From hiking to fishing to whitewater rafting, there is no shortage of ways to work up an appetite in the Great Smoky Mountains. Thousands of visitors flock to the area every year to take advantage of the scenic mountain views and invigorating outdoor activities. And there is plenty of food to fuel you up for your next adventure. All throughout the Smokies – and especially around Maggie Valley – there are restaurants serving up incredible classic mountain cuisine that showcases the region’s Appalachian heritage. Taste and see what the foodie fuss is all about with these delectable Smoky Mountain dishes.
Hickory Smoked BBQ
Satisfy your cravings for the best hickory-smoked meats in the WNC Smoky Mountains at Pop’s Butts on the Creek. Dive into award-winning homemade sauces at Maggie Valley’s oldest BBQ restaurant. Order a sandwich plate or a large picnic-style meal and grab a table on the outdoor deck. Soak up scenic views and mountain breezes as you pig out beside the burbling Jonathan Creek. And don’t skimp on the sides. You’ll get fresh seasonal vegetables, and the mind-blowing desserts – like all the other items on the menu – are always homemade. Hungry for more BBQ? Check out a few of our other local favorites here.
Homemade Buttermilk Pancakes
Stack your breakfast high and tall with a helping of golden flapjacks from Joey’s Pancake House, right down the road from the Meadowlark! A Maggie Valley breakfast staple since 1966, you can have your fill of old-fashioned pancakes with a choice of delicious syrups and classic southern sides. Enjoy endless rounds of coffee while you chat with the locals or swap stories with your fellow travelers. All you have to do is come hungry – owners Joey and Brenda and their team will take care of the rest.
Fresh Mountain Trout
The Maggie Valley area is home to some of the best trout fishing in the Smoky Mountains. But if you’d rather not fry up your own catch, then head to J. Arthur’s Restaurant on Soco Road. People rave about their fresh North Carolina Rainbow Trout. It’s served with a house-made sweet tomato jam that adds the perfect flavors to the delicate texture of the fish. For the non-fish lovers in your party, they also offer delicious steak and chicken dishes as well as a great kids’ menu. And each special entree is served with warm rolls, side salad, and potato or vegetables.
Cherokee Fry Bread
The Smoky Mountains are home to the Cherokee tribe, whose influence is felt across the mountains far and wide. From ancient times until now, food has been a way to bring their community together. Frybread is a local favorite and so simple you can even try to whip up your own. To make fry bread, press sections of dough flat with a deep indented hole in the middle. Fry it in hot oil or shortening on each side until golden brown. Top it with cheese, chili, lettuce, tomato, or onion (or really, whatever you’d like) for an unforgettable savory meal. Or try it with powdered sugar, honey, or fresh berries for a delicious dessert!
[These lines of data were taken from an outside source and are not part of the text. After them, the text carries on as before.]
(* ===== verification/IsoTime.v ===== *)
(** [datetime.isoformat], [date.isoformat] and the [fromisoformat] that reads
    them back, over the proleptic Gregorian calendar.

    An aware [datetime] is its instant ([Clock]), printed in UTC; an offset is
    read and subtracted. [fromisoformat] accepts more spellings than these; the
    texts the persistence codec stores are those of [isoformat]. Python has no
    instant outside the years 1 to 9999: such a [datetime] of the model prints as
    a signed count of microseconds after an at sign. *)

From S2P Require Import Prelude PyStr Clock Password.
#[local] Open Scope Z_scope.

Module IsoTime.

(** ** The calendar *)

(** Days since 1970-01-01 to (year, month, day), by eras of 400 years that
    start in March. *)
Definition civil_from_days (n : Z) : Z * Z * Z :=
  let z := n + 719468 in
  let era := z / 146097 in
  let doe := z mod 146097 in
  let yoe := (doe - doe / 1460 + doe / 36524 - doe / 146096) / 365 in
  let doy := doe - (365 * yoe + yoe / 4 - yoe / 100) in
  let mp := (5 * doy + 2) / 153 in
  let d := doy - (153 * mp + 2) / 5 + 1 in
  let m := if mp <? 10 then mp + 3 else mp - 9 in
  (yoe + era * 400 + (if m <=? 2 then 1 else 0), m, d).

Definition days_from_civil (date : Z * Z * Z) : Z :=
  let '(y, m, d) := date in
  let y := y - (if m <=? 2 then 1 else 0) in
  let era := y / 400 in
  let yoe := y mod 400 in
  let doy := (153 * (m + (if 2 <? m then -3 else 9)) + 2) / 5 + d - 1 in
  let doe := yoe * 365 + yoe / 4 - yoe / 100 + doy in
  era * 146097 + doe - 719468.

Example dates :
  map civil_from_days [0; 19782; -719162; 2932896; 11016]
  = [(1970, 1, 1); (2024, 2, 29); (1, 1, 1); (9999, 12, 31); (2000, 2, 29)].
Proof. reflexivity. Qed.

Lemma civil_parts n :
  let z := n + 719468 in
  let doe := z mod 146097 in
  let yoe := (doe - doe / 1460 + doe / 36524 - doe / 146096) / 365 in
  let doy := doe - (365 * yoe + yoe / 4 - yoe / 100) in
  0 <= yoe < 400 /\ 0 <= (5 * doy + 2) / 153 < 12.
Proof.
  cbv zeta. pose proof (Z.mod_pos_bound (n + 719468) 146097 ltac:(lia)).
  set (doe := (n + 719468) mod 146097) in *. clearbody doe.
  Z.to_euclidean_division_equations. lia.
Qed.

(** The day number of a date is the one it came from. *)
Lemma days_of_civil n : days_from_civil (civil_from_days n) = n.
Proof.
  pose proof (civil_parts n) as H. cbv zeta in H. unfold civil_from_days, days_from_civil. cbv zeta.
  pose proof (Z.div_mod (n + 719468) 146097 ltac:(lia)) as Hz.
  set (era := (n + 719468) / 146097) in *. set (doe := (n + 719468) mod 146097) in *.
  set (yoe := (doe - doe / 1460 + doe / 36524 - doe / 146096) / 365) in *.
  set (doy := doe - (365 * yoe + yoe / 4 - yoe / 100)) in *.
  set (mp := (5 * doy + 2) / 153) in *. destruct H as [Hy Hm].
  assert (Hera : (yoe + era * 400) / 400 = era) by (rewrite Z.div_add, Z.div_small; lia).
  assert (Hyoe : (yoe + era * 400) mod 400 = yoe) by (rewrite Z.mod_add, Z.mod_small; lia).
  destruct (mp <? 10) eqn:E; bool_simpl.
  - replace (mp + 3 <=? 2) with false by (symmetry; apply Z.leb_gt; lia).
    replace (2 <? mp + 3) with true by (symmetry; apply Z.ltb_lt; lia).
    rewrite Z.add_0_r, Z.sub_0_r, Hera, Hyoe. replace (mp + 3 + -3) with mp by lia. lia.
  - replace (mp - 9 <=? 2) with true by (symmetry; apply Z.leb_le; lia).
    replace (2 <? mp - 9) with false by (symmetry; apply Z.ltb_ge; lia).
    replace (yoe + era * 400 + 1 - 1) with (yoe + era * 400) by lia.
    rewrite Hera, Hyoe. replace (mp - 9 + 9) with mp by lia. lia.
Qed.

(** ** Fields of fixed width *)

Definition digit_char (d : Z) : ascii := ascii_of_nat (48 + Z.to_nat d).

Fixpoint field (width : nat) (n : Z) : list ascii :=
  match width with
  | O => []
  | Datatypes.S w => digit_char (n / 10 ^ Z.of_nat w) :: field w (n mod 10 ^ Z.of_nat w)
  end.

Fixpoint read_field (width : nat) (acc : Z) (l : list ascii) : option (Z * list ascii) :=
  match width with
  | O => Some (acc, l)
  | Datatypes.S w =>
      match l with
      | c :: r => if is_digit c then read_field w (10 * acc + Int.digit_value c) r else None
      | [] => None
      end
  end.

Definition expect (c : ascii) (l : list ascii) : option (list ascii) :=
  match l with x :: r => if Ascii.eqb x c then Some r else None | [] => None end.

Lemma digit_char_reads d :
  0 <= d < 10 -> is_digit (digit_char d) = true /\ Int.digit_value (digit_char d) = d.
Proof.
  intros H. assert (d = 0 \/ d = 1 \/ d = 2 \/ d = 3 \/ d = 4 \/ d = 5 \/ d = 6 \/ d = 7 \/ d = 8 \/ d = 9) as Hd by lia.
  by repeat destruct Hd as [-> | Hd]; [..| subst d].
Qed.

Lemma read_field_text w n acc r :
  0 <= n < 10 ^ Z.of_nat w -> read_field w acc (field w n ++ r) = Some (acc * 10 ^ Z.of_nat w + n, r).
Proof.
  revert n acc. induction w as [|w IH]; intros n acc H; [simpl in *; f_equal; f_equal; lia |].
  rewrite Nat2Z.inj_succ, Z.pow_succ_r in * by lia. cbn [field read_field app].
  assert (0 < 10 ^ Z.of_nat w) by (apply Z.pow_pos_nonneg; lia).
  destruct (digit_char_reads (n / 10 ^ Z.of_nat w)) as [-> ->].
  { split; [apply Z.div_pos; lia | apply Z.div_lt_upper_bound; lia]. }
  rewrite IH by (apply Z.mod_pos_bound; lia). f_equal. f_equal.
  pose proof (Z.div_mod n (10 ^ Z.of_nat w) ltac:(lia)). lia.
Qed.

(** ** Dates *)

Definition date_ok (date : Z * Z * Z) : bool :=
  let '(y, _, _) := date in (1 <=? y) && (y <=? 9999).

Definition date_chars (date : Z * Z * Z) : list ascii :=
  let '(y, m, d) := date in field 4 y ++ "-"%char :: field 2 m ++ "-"%char :: field 2 d.

(** A date that is not in the calendar is a [ValueError]. *)
Definition read_date (l : list ascii) : option (Z * list ascii) :=
  '(y, l) ← read_field 4 0 l; l ← expect "-" l; '(m, l) ← read_field 2 0 l; l ← expect "-" l;
  '(d, l) ← read_field 2 0 l;
  let n := days_from_civil (y, m, d) in
  if date_ok (y, m, d) && bool_decide (civil_from_days n = (y, m, d)) then Some (n, l) else None.

(** Microseconds after an at sign, for what Python does not have. *)
Definition odd_chars (n : Z) : list ascii :=
  "@"%char :: (if n <? 0 then "-"%char else "+"%char) :: chars (Int.str_int (Z.abs n)).
Definition read_odd (l : list ascii) : option Z :=
  match l with
  | "@"%char :: sign :: r =>
      n ← Int.py_int (of_chars r); Some (if Ascii.eqb sign "-" then - n else n)
  | _ => None
  end.

Definition date_isoformat (n : Z) : string :=
  of_chars (let date := civil_from_days n in if date_ok date then date_chars date else odd_chars n).
Definition date_fromisoformat (s : string) : option Z :=
  match read_odd (chars s) with
  | Some n => Some n
  | None => '(n, l) ← read_date (chars s); match l with [] => Some n | _ => None end
  end.

(** ** Instants *)

Definition day_us : Z := 86400000000.

Definition time_chars (us : Z) : list ascii :=
  let s := us / 1000000 in let f := us mod 1000000 in
  field 2 (s / 3600) ++ ":"%char :: field 2 (s / 60 mod 60) ++ ":"%char :: field 2 (s mod 60)
  ++ (if f =? 0 then [] else "."%char :: field 6 f).

Definition datetime_isoformat (d : datetime) : string :=
  of_chars
    (let date := civil_from_days (dt_us d / day_us) in
     if date_ok date
     then date_chars date ++ "T"%char :: time_chars (dt_us d mod day_us)
          ++ (if dt_aware d then chars "+00:00" else [])
     else "@"%char :: (if dt_aware d then "A"%char else "N"%char) :: odd_chars (dt_us d)).

Definition read_time (l : list ascii) : option (Z * list ascii) :=
  '(h, l) ← read_field 2 0 l; l ← expect ":" l; '(m, l) ← read_field 2 0 l; l ← expect ":" l;
  '(s, l) ← read_field 2 0 l;
  if (h <? 24) && (m <? 60) && (s <? 60) then
    let t := (h * 3600 + m * 60 + s) * 1000000 in
    match l with
    | "."%char :: r => '(f, r) ← read_field 6 0 r; Some (t + f, r)
    | _ => Some (t, l)
    end
  else None.

(** Nothing for a naive instant, [Z] or an offset of hours and minutes. *)
Definition read_offset (l : list ascii) : option (option Z) :=
  match l with
  | [] => Some None
  | ["Z"%char] => Some (Some 0)
  | sign :: r =>
      if Ascii.eqb sign "+" || Ascii.eqb sign "-" then
        '(h, r) ← read_field 2 0 r; r ← expect ":" r; '(m, r) ← read_field 2 0 r;
        match r with
        | [] => if (h <? 24) && (m <? 60)
                then let us := (h * 60 + m) * 60000000 in Some (Some (if Ascii.eqb sign "-" then - us else us))
                else None
        | _ => None
        end
      else None
  end.

Definition read_instant (l : list ascii) : option datetime :=
  '(n, l) ← read_date l;
  match l with
  | [] => Some (Datetime (n * day_us) false)
  | _ =>
      l ← expect "T" l; '(t, l) ← read_time l; o ← read_offset l;
      Some (match o with
            | None => Datetime (n * day_us + t) false
            | Some us => Datetime (n * day_us + t - us) true
            end)
  end.

Definition datetime_fromisoformat (s : string) : option datetime :=
  match chars s with
  | "@"%char :: aware :: l => n ← read_odd l; Some (Datetime n (Ascii.eqb aware "A"))
  | l => read_instant l
  end.

Example iso_texts :
  (datetime_isoformat (Datetime 1735689600000000 true), datetime_isoformat (Datetime 1735693323000042 false),
   datetime_fromisoformat "2025-01-01T08:00:00+08:00", datetime_fromisoformat "2025-02-29T00:00:00",
   datetime_fromisoformat "2024-02-29", date_isoformat 20000,
   datetime_fromisoformat (datetime_isoformat (Datetime (- 10 ^ 20) true)))
  = ("2025-01-01T00:00:00+00:00", "2025-01-01T01:02:03.000042", Some (Datetime 1735689600000000 true), None,
     Some (Datetime 1709164800000000 false), "2024-10-04", Some (Datetime (- 10 ^ 20) true))%string.
Proof. vm_compute. reflexivity. Qed.

(** ** Reading back what was printed *)

Lemma civil_fields n :
  let '(_, m, d) := civil_from_days n in 1 <= m <= 12 /\ 1 <= d <= 31.
Proof.
  pose proof (civil_parts n) as H. cbv zeta in H. unfold civil_from_days. cbv zeta.
  pose proof (Z.mod_pos_bound (n + 719468) 146097 ltac:(lia)) as Hdoe.
  set (doe := (n + 719468) mod 146097) in *.
  set (yoe := (doe - doe / 1460 + doe / 36524 - doe / 146096) / 365) in *.
  set (doy := doe - (365 * yoe + yoe / 4 - yoe / 100)) in *.
  set (mp := (5 * doy + 2) / 153) in *. split.
  - destruct (mp <? 10) eqn:E; bool_simpl; lia.
  - clearbody doy. subst mp. Z.to_euclidean_division_equations. lia.
Qed.

Lemma read_date_text n r :
  date_ok (civil_from_days n) = true -> read_date (date_chars (civil_from_days n) ++ r) = Some (n, r).
Proof.
  pose proof (civil_fields n) as Hf. pose proof (days_of_civil n) as Hd.
  destruct (civil_from_days n) as [[y m] d] eqn:Ec. intros Hok.
  unfold date_chars, read_date. rewrite <- !app_assoc, <- !app_comm_cons, <- !app_assoc, <- !app_comm_cons.
  assert (1 <= y <= 9999) by (unfold date_ok in Hok; apply andb_prop in Hok as [? ?]; lia).
  rewrite read_field_text by lia. cbn [mbind option_bind expect]. rewrite Ascii.eqb_refl. cbn [mbind option_bind].
  rewrite read_field_text by lia. cbn [mbind option_bind expect]. rewrite Ascii.eqb_refl. cbn [mbind option_bind].
  rewrite read_field_text by lia. cbn [mbind option_bind]. rewrite !Z.mul_0_l, !Z.add_0_l, Hd, Ec, Hok.
  by rewrite bool_decide_true.
Qed.

Lemma read_odd_text n : read_odd (odd_chars n) = Some n.
Proof.
  unfold odd_chars, read_odd. destruct (n <? 0) eqn:E; rewrite of_chars_chars, Int.py_int_str by lia;
    bool_simpl; cbn; f_equal; lia.
Qed.

Lemma not_odd c l : is_digit c = true -> read_odd (c :: l) = None.
Proof. by destruct c as [[] [] [] [] [] [] [] []]. Qed.

Lemma date_starts n r :
  date_ok (civil_from_days n) = true ->
  exists c l, date_chars (civil_from_days n) ++ r = c :: l /\ is_digit c = true.
Proof.
  destruct (civil_from_days n) as [[y m] d]. intros [H1 H2]%andb_prop. bool_simpl.
  unfold date_chars. cbn [field app]. do 2 eexists. split; [done |].
  apply digit_char_reads. split; [apply Z.div_pos; lia | apply Z.div_lt_upper_bound; lia].
Qed.

Lemma date_round_trip n : date_fromisoformat (date_isoformat n) = Some n.
Proof.
  unfold date_isoformat, date_fromisoformat. cbv zeta. rewrite chars_of_chars.
  destruct (date_ok (civil_from_days n)) eqn:E; [| by rewrite read_odd_text].
  destruct (date_starts n [] E) as (c & l & Hc & Hd). rewrite app_nil_r in Hc.
  rewrite Hc, not_odd, <- Hc by done. rewrite <- (app_nil_r (date_chars _)).
  by rewrite read_date_text.
Qed.

Lemma read_time_text t r :
  0 <= t < day_us -> (forall x, r <> "."%char :: x) -> read_time (time_chars t ++ r) = Some (t, r).
Proof.
  intros Ht Hr. unfold day_us in Ht. unfold time_chars, read_time. cbv zeta.
  set (s := t / 1000000). set (f := t mod 1000000).
  assert (0 <= s < 86400 /\ 0 <= f < 1000000 /\ t = s * 1000000 + f) as (Hs & Hf & Et).
  { subst s f. Z.to_euclidean_division_equations. lia. }
  assert (0 <= s / 3600 < 24 /\ 0 <= s / 60 mod 60 < 60 /\ 0 <= s mod 60 < 60
          /\ s / 3600 * 3600 + s / 60 mod 60 * 60 + s mod 60 = s) as (H1 & H2 & H3 & Es).
  { clearbody s. Z.to_euclidean_division_equations. lia. }
  rewrite <- !app_assoc, <- !app_comm_cons, <- !app_assoc, <- !app_comm_cons, <- !app_assoc.
  rewrite read_field_text by lia. cbn [mbind option_bind expect]. rewrite Ascii.eqb_refl. cbn [mbind option_bind].
  rewrite read_field_text by lia. cbn [mbind option_bind expect]. rewrite Ascii.eqb_refl. cbn [mbind option_bind].
  rewrite read_field_text by lia. cbn [mbind option_bind]. rewrite !Z.mul_0_l, !Z.add_0_l.
  rewrite !(proj2 (Z.ltb_lt _ _)) by lia. cbn [andb]. rewrite Es.
  destruct (f =? 0) eqn:Ef; bool_simpl.
  - cbn [app]. replace (s * 1000000) with t by lia.
    destruct r as [|c r]; [done |]. specialize (Hr r).
    destruct c as [[] [] [] [] [] [] [] []]; try reflexivity. done.
  - rewrite <- app_comm_cons, read_field_text by (simpl; lia). cbn [mbind option_bind].
    f_equal. f_equal. lia.
Qed.

(** Every instant is read back from its text. *)
Lemma datetime_round_trip d : datetime_fromisoformat (datetime_isoformat d) = Some d.
Proof.
  unfold datetime_isoformat, datetime_fromisoformat. cbv zeta. rewrite chars_of_chars.
  set (n := dt_us d / day_us). set (t := dt_us d mod day_us).
  assert (0 <= t < day_us /\ dt_us d = n * day_us + t) as [Ht Eu].
  { subst n t. unfold day_us. Z.to_euclidean_division_equations. lia. }
  destruct (date_ok (civil_from_days n)) eqn:E.
  - destruct (date_starts n ("T"%char :: time_chars t ++ (if dt_aware d then chars "+00:00" else [])) E)
      as (c & l & Hc & Hd).
    rewrite Hc. transitivity (read_instant (c :: l)); [by destruct c as [[] [] [] [] [] [] [] []] |].
    rewrite <- Hc. unfold read_instant. rewrite read_date_text by done. cbn [mbind option_bind expect].
    rewrite Ascii.eqb_refl. cbn [mbind option_bind].
    rewrite read_time_text by (done || by destruct (dt_aware d)). cbn [mbind option_bind].
    destruct d as [us []]; cbn [dt_aware dt_us] in *.
    + change (read_offset (chars "+00:00")) with (Some (Some 0)). cbn [mbind option_bind]. do 2 f_equal. lia.
    + cbn [read_offset mbind option_bind]. do 2 f_equal. lia.
  - rewrite read_odd_text. cbn [mbind option_bind]. by destruct d as [us []].
Qed.
End IsoTime.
You can’t leave Maggie Valley without trying some homemade fudge from Maggie Mountaineer Crafts. This soft, creamy treat is found in a Smoky Mountain roadside attraction that is absolutely worth pulling over for. For over 60 years, this time-honored craft and fudge store has been treating both locals and tourists to some of the best where do i buy prednisone fudge in all of Western North Carolina. With over 35 flavors to choose from (like chocolate peanut butter, amaretto, chewy praline, and of course chocolate), there’s something for everyone – and it’s made fresh daily! Once you’ve procured your tasty treat, browse through their hand-made Smoky Mountain crafts for a unique souvenir like soap, candles, jewelry, knives, and quilts.
Smoky Mountain Moonshine
Now that your belly is full, wash it all down with a dram of that good ol’ mountain dew – if you’re over 21 that is. Pop into Elevated Mountain Distilling Company in Maggie Valley. With a nod to Haywood County’s median elevation of 3,600 feet (the highest of any county in the eastern US), Elevated is run by third generation whiskey makers, Dave and Sue Angel. For decades, moonshiners have taken advantage of the high-altitude pristine mountain springs to produce some of the purest moonshine in the Smoky Mountains. And now you can tour the corn-to-whiskey process at Elevated to learn how it’s made. Their custom pot and towering 23-foot column still take the process to the next level. In addition to tours and tastings of whiskey and moonshine, take the stage for karaoke on Thursday evenings or enjoy live music on Friday and Saturday nights.
Take a listen to the Gateway to the Smokies Podcast, where host (and owner of the Meadowlark Motel) Joseph McElroy talks about the popular foods of the Smoky Mountains and some of his favorite places to eat.